My cheeks burned red and I scoffed. “I have no idea what you’re talking about.”
She grabbed my shoulders and forced me to look into her eyes.
“Don’t insult me. I’m not stupid. He’s standing at the bar, watching you, and has been since we walked in.”
That information made my stomach start doing flips. Still, I tried to lie to my best friend and hide the fact that I was already smitten.
“Maybe he’s a creep or a psychopath.”
She rolled her eyes and turned me around, pushing me toward the bar.
“I don’t for a second think that you believe that. Please put us all out of our misery.”
Sure enough, he was standing at the bar, trying to be sly about watching me. When our eyes met, he blushed a little but didn’t look away. To the contrary, he stood up taller and grinned a little wider.
Damn. I guess I was buying this round.
Not wanting to be too obvious, I didn’t try to squeeze into the space right next to him. I figured that if he was truly interested, he’d travel that extra three feet to me. Thankfully, I didn’t have to wait long.
“I was hoping I’d get a chance to meet you.”
Goosebumps. Immediately. Keep it together, Alexis.
I looked up at him with a half-smile. “You were?”
“Absolutely.” He held out his hand, even though we were basically pressed against each other in the crowd. “I’m Jamie.”
“Alexis.” When I shook his hand, the contact lasted longer than it should have. It seemed neither one of us wanted to be the first to let go.
“I feel like my whole life has been leading up to this moment, Alexis.”
My eyebrows shot up. “Wow. What a line.”
“Don’t you believe in love at first sight?”
“Is that what you think this is?”
He leaned in close so I could hear him over the noise.

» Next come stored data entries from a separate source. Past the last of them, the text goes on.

(* ===== verification/Tick.v ===== *)
(** Time: the SysTick driver of this port (arch/arm/cortex-m4/gcc/los_timer.c), the
    cycle counter kept on top of it and the unit conversions (los_tick.c, los_tick.h). *)

From S2P Require Import Prelude DList Kernel.

Section Tick.
  Context `{Config}.

(** ** The SysTick driver *)

(** [SysTickCycleGet(&period)]: the elapsed cycles and the period. *)
Definition SysTickCycleGet : K (Z * Z) :=
  load ← gets g_SysTickLoad;
  mret (u32 (load - 1), load).

Definition SysTickReload (nextResponseTime : Z) : K Z :=
  periodMax ← gets tick_periodMax;
  let next := if periodMax <? nextResponseTime then periodMax else nextResponseTime in
  modify (fun s => s <| g_SysTickLoad := u32 (next - 1) |>);;
  mret next.

(** ** The cycle counter ([LOSCFG_BASE_CORE_TICK_WTIMER == 0]) *)

Definition OsUpdateSysTimeBase : K unit :=
  upd ← gets g_tickTimerBaseUpdate;
  when (negb upd) (
    '(_, period) ← SysTickCycleGet;
    modify (fun s => s <| g_tickTimerBase := u64 (g_tickTimerBase s + period) |>));;
  modify (fun s => s <| g_tickTimerBaseUpdate := false |>).

Definition OsTickTimerBaseReset (currTime : Z) : K unit :=
  base ← gets g_tickTimerBase;
  LOS_ASSERT (base <=? currTime);;
  modify (fun s => s <| g_tickTimerBase := currTime |>).

Definition LOS_SysCycleGet : K Z :=
  intSave ← LOS_IntLock;
  '(time, period) ← SysTickCycleGet;
  base ← gets g_tickTimerBase;
  old ← gets g_oldTickTimerBase;
  schedTime ← (
    if u64 (base + time) <? old then
      (* Turn the timer count *)
      modify (fun s => s <| g_tickTimerBase := u64 (base + period) |>);;
      modify (fun s => s <| g_tickTimerBaseUpdate := true |>);;
      mret (u64 (u64 (base + period) + time))
    else mret (u64 (base + time)));
  LOS_ASSERT (old <=? schedTime);;
  modify (fun s => s <| g_oldTickTimerBase := schedTime |>);;
  LOS_IntRestore intSave;;
  mret schedTime.

Definition OsGetCurrSchedTimeCycle : K Z := LOS_SysCycleGet.

Definition OsTickTimerReload (period : Z) : K Z :=
  t ← LOS_SysCycleGet;
  modify (fun s => s <| g_tickTimerBase := t |>);;
  SysTickReload period.

Definition OsTickSysTimerStartTimeSet (currTime : Z) : K unit :=
  modify (fun s => s <| g_tickTimerStartTime := currTime |>).

(** ** Unit conversions *)

Definition OS_SYS_TICK_TO_CYCLE (clock ticks : Z) : Z :=
  u64 (ticks * clock) / LOSCFG_BASE_CORE_TICK_PER_SECOND.

Definition OS_SYS_CYCLE_TO_TICK (clock cycle : Z) : Z :=
  u64 (cycle * LOSCFG_BASE_CORE_TICK_PER_SECOND) / clock.

Definition OS_CYCLE_PER_TICK (clock : Z) : Z := clock / LOSCFG_BASE_CORE_TICK_PER_SECOND.

Definition OS_SYS_CYCLE_TO_NS (cycle freq : Z) : Z :=
  u64 (u64 ((cycle / freq) * OS_SYS_NS_PER_SECOND) +
       u64 ((cycle mod freq) * OS_SYS_NS_PER_SECOND) / freq).

Definition OsTimeConvertFreq (time oldFreq newFreq : Z) : Z :=
  if newFreq <=? oldFreq then time / (oldFreq / newFreq)
  else u64 (time * (newFreq / oldFreq)).

Definition LOS_TickCountGet : K Z :=
  t ← LOS_SysCycleGet;
  start ← gets g_tickTimerStartTime;
  clock ← gets g_sysClock;
  mret (OS_SYS_CYCLE_TO_TICK clock (u64 (t - start))).

Definition LOS_CyclePerTickGet : K Z := gets g_cyclesPerTick.

Definition LOS_MS2Tick (millisec : Z) : Z :=
  if millisec =? OS_NULL_INT then OS_NULL_INT
  else u32 (u64 (millisec * LOSCFG_BASE_CORE_TICK_PER_SECOND) / OS_SYS_MS_PER_SECOND).

Definition LOS_Tick2MS (ticks : Z) : Z :=
  u32 (u64 (ticks * OS_SYS_MS_PER_SECOND) / LOSCFG_BASE_CORE_TICK_PER_SECOND).

(** ** The counter never goes backwards *)

(** The cycle count the next call of [LOS_SysCycleGet] reads. *)
Definition now (s : kstate) : Z := g_tickTimerBase s + u32 (g_SysTickLoad s - 1).

Definition TIME_HORIZON : Z := 2 ^ 63.

(** The counter is consistent and far from wrapping around. *)
Definition ClockOk (s : kstate) : Prop :=
  0 ≤ g_tickTimerBase s ∧ 0 ≤ g_oldTickTimerBase s ≤ now s ∧ 0 ≤ g_SysTickLoad s < 2 ^ 32.
Definition TimeOk (s : kstate) : Prop :=
  0 ≤ g_tickTimerBase s ∧ 0 ≤ g_oldTickTimerBase s ≤ now s ∧
  (now s < TIME_HORIZON ∧ 0 ≤ g_SysTickLoad s < 2 ^ 32).

Lemma u32_bound x : 0 ≤ u32 x < 2 ^ 32.
Proof. unfold u32. apply Z.mod_pos_bound. lia. Qed.

Lemma u64_id x : 0 ≤ x < 2 ^ 64 → u64 x = x.
Proof. apply Z.mod_small. Qed.

Lemma wp_LOS_SysCycleGet s (Q : Z → kstate → Prop) :
  TimeOk s →
  Q (now s) (s <| interrupt_flag := 0 |> <| g_oldTickTimerBase := now s |>
               <| interrupt_flag := 1 |>) →
  wp LOS_SysCycleGet Q s.
Proof.
  intros (Hb & Ho & Hn) HQ. unfold now, TIME_HORIZON in *.
  pose proof (u32_bound (g_SysTickLoad s - 1)).
  unfold LOS_SysCycleGet, SysTickCycleGet. wp_steps. rsimpl.
  rewrite (u64_id (g_tickTimerBase s + u32 (g_SysTickLoad s - 1))) by lia.
  zcase. wp_steps.
  apply wp_assert; split; [lia|]. wp_steps. exact HQ.
Qed.

Lemma wp_OsTickTimerReload s n (Q : Z → kstate → Prop) :
  TimeOk s → 1 ≤ n → 1 ≤ tick_periodMax s →
  (∀ r s', r = Z.min n (tick_periodMax s) →
     s' = (s <| interrupt_flag := 0 |> <| g_oldTickTimerBase := now s |>
             <| interrupt_flag := 1 |> <| g_tickTimerBase := now s |>
             <| g_SysTickLoad := u32 (r - 1) |>) → Q r s') →
  wp (OsTickTimerReload n) Q s.
Proof.
  intros HT Hn Hm HQ. unfold OsTickTimerReload. wp_step.
  apply wp_LOS_SysCycleGet; [done|]. unfold SysTickReload. wp_steps. apply HQ; [|done].
  rsimpl. destruct (Z.ltb_spec (tick_periodMax s) n); lia.
Qed.

(** After a reload the counter continues from the time of the reload. *)
Lemma reload_now s r :
  1 ≤ r ≤ 2 ^ 32 →
  now s ≤ now (s <| g_tickTimerBase := now s |> <| g_SysTickLoad := u32 (r - 1) |>) <
  now s + 2 ^ 32.
Proof.
  intros Hr. unfold now. rsimpl.
  pose proof (u32_bound (u32 (r - 1) - 1)). lia.
Qed.
End Tick.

He smelled amazing. “I’m struggling to come up with a more feasible explanation for the way I’m feeling.”
“And how is that?”
He wasn’t touching me at all, but his breath on my ear and the side of my neck was oddly intimate.
“My heart is racing, I feel like I’m on fire, I can hardly catch my breath…”
“Maybe you have malaria.”
He cocked his head to the side and gave me a full smile. “Cute.”
“So…you’re telling me you DO believe in such fairy tales as love at first sight.”
Looking down at me, his smile softened. There was so much tenderness in his eyes my knees nearly buckled.
“I never used to.”
Kelly and I did not make it to the final stop that night.